→ Activity:
Your answer should be the lines below from the one with "match es with" to the one with "(** [NewClient] on", both included, given again exactly and with nothing added.

Dataset items:
(** The kernel puts a write into the ring ([write_put]) and then submits it to the
    source device ([write_submit]); a write event is both at once.  What a reset of
    the ring between the two loses is in [ClientSessionProps.reset_between_put_and_submit]. *)
Definition write_put (bio : list segment) (c : Client) : Client :=
  set_kernel (ioctlFaults c) (bdr_target_map (Z.to_nat (PageSize (cTarget c))) bio (kernel c)) c.

Definition write_submit (bio : list segment) (c : Client) : Client :=
  set_under {| content := apply_writes (seg_write <$> bio) (content (UnderDevFile c));
               faults := faults (UnderDevFile c) |} c.

Definition write_source (bio : list segment) (c : Client) : Client := write_submit bio (write_put bio c).

Lemma kernel_write_source bio c :
  kernel (write_source bio c) = bdr_target_map (Z.to_nat (PageSize (cTarget c))) bio (kernel c).
Proof. done. Qed.

Definition cstep (xxhash : list byte -> Z) (e : cevent) (s : CSession) : attempt CSession :=
  match e with
  | CListen => listen_step s
  | CHashRead => hash_read_step s
  | CHashSend i => hash_send_step xxhash i s
  | CMonitor pick => monitor_step pick s
  | CReplicate i => replicate_step i s
  | CShutdown => Done (InitiateShutdown s)
  | CSource bio => Done (set_cl (write_source bio (cl s)) s)
  end.

Fixpoint crun (xxhash : list byte -> Z) (es : list cevent) (s : CSession) : attempt CSession :=
  match es with
  | [] => Done s
  | e :: es => abind (cstep xxhash e s) (crun xxhash es)
  end.

Inductive creachable (xxhash : list byte -> Z) (s0 : CSession) : CSession -> Prop :=
| creach_refl : creachable xxhash s0 s0
| creach_step e s s' : creachable xxhash s0 s -> cstep xxhash e s = Done s' -> creachable xxhash s0 s'.

(** [NewClient] on what its calls return: opening the character device, the
    target info, the mapping of the buffer, the connection, and the device node
    of the source. *)
Definition NewClient (charDev : option error) (target : TargetInfo + error) (mmap : bdr_ring_buffer + error)
  (dial : error + connection) (underDev : Dev) : outcome (Client * list received) :=
  match charDev, target, mmap, dial, OpenFile underDev with
  | Some e, _, _, _, _ => Err (ErrWrap "falied to open charecter device: " e)
  | None, inr e, _, _, _ => Err (Errorf_v "ioctl get info from target failed: " e)
  | None, inl _, inr e, _, _ => Err (ErrWrap "mmap failed: " e)
  | None, inl _, inl _, inl e, _ => Err (ErrWrap "failed to connect to receiver: " e)
  | None, inl _, inl _, inr _, (Err e, _) => Err (ErrWrap "failed to open target device: " e)
  | None, inl _, inl _, inr _, (Panic, _) => Panic
  | None, inl targetInfo, inl rb, inr conn, (Ret _, underDev) =>
      Ret ({| cTarget := targetInfo; UnderDevFile := underDev; kernel := rb;
              MonitorPauseContr := NewPauseController; cstate := StateWriting; csent := [];
              encFaults := conn_enc conn; ioctlFaults := [];
              termIn := None |}, conn_in conn)
  end.

(** [Run] on a connected client: the start of its mode, then the goroutines. *)
Definition Run (fullScan fullReplicate initialReplication : bool) (c : Client)
  (packets : list received) (attempts : list (error + connection)) : attempt CSession :=
  match Run_start fullScan fullReplicate initialReplication c with
  | (Ret replicating, c) =>
      let r := catch (zoom UnderDevFile set_under GetDeviceSize) c in
      let diskSize := match r.1 with Ret (inl n) => n | _ => 0 end in
      Done (mkCSession (if (replicating : bool) then r.2 else c) packets attempts
              (make_chan HashPacketQueueSize) LReceive None MWait
              (if replicating then Some (diskSize, block_offsets diskSize HashedSpaceBase) else None))
  | _ => Crash
  end.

→ Reply to the task:
  match es with
  | [] => Done s
  | e :: es => abind (cstep xxhash e s) (crun xxhash es)
  end.

Inductive creachable (xxhash : list byte -> Z) (s0 : CSession) : CSession -> Prop :=
| creach_refl : creachable xxhash s0 s0
| creach_step e s s' : creachable xxhash s0 s -> cstep xxhash e s = Done s' -> creachable xxhash s0 s'.

(** [NewClient] on what its calls return: opening the character device, the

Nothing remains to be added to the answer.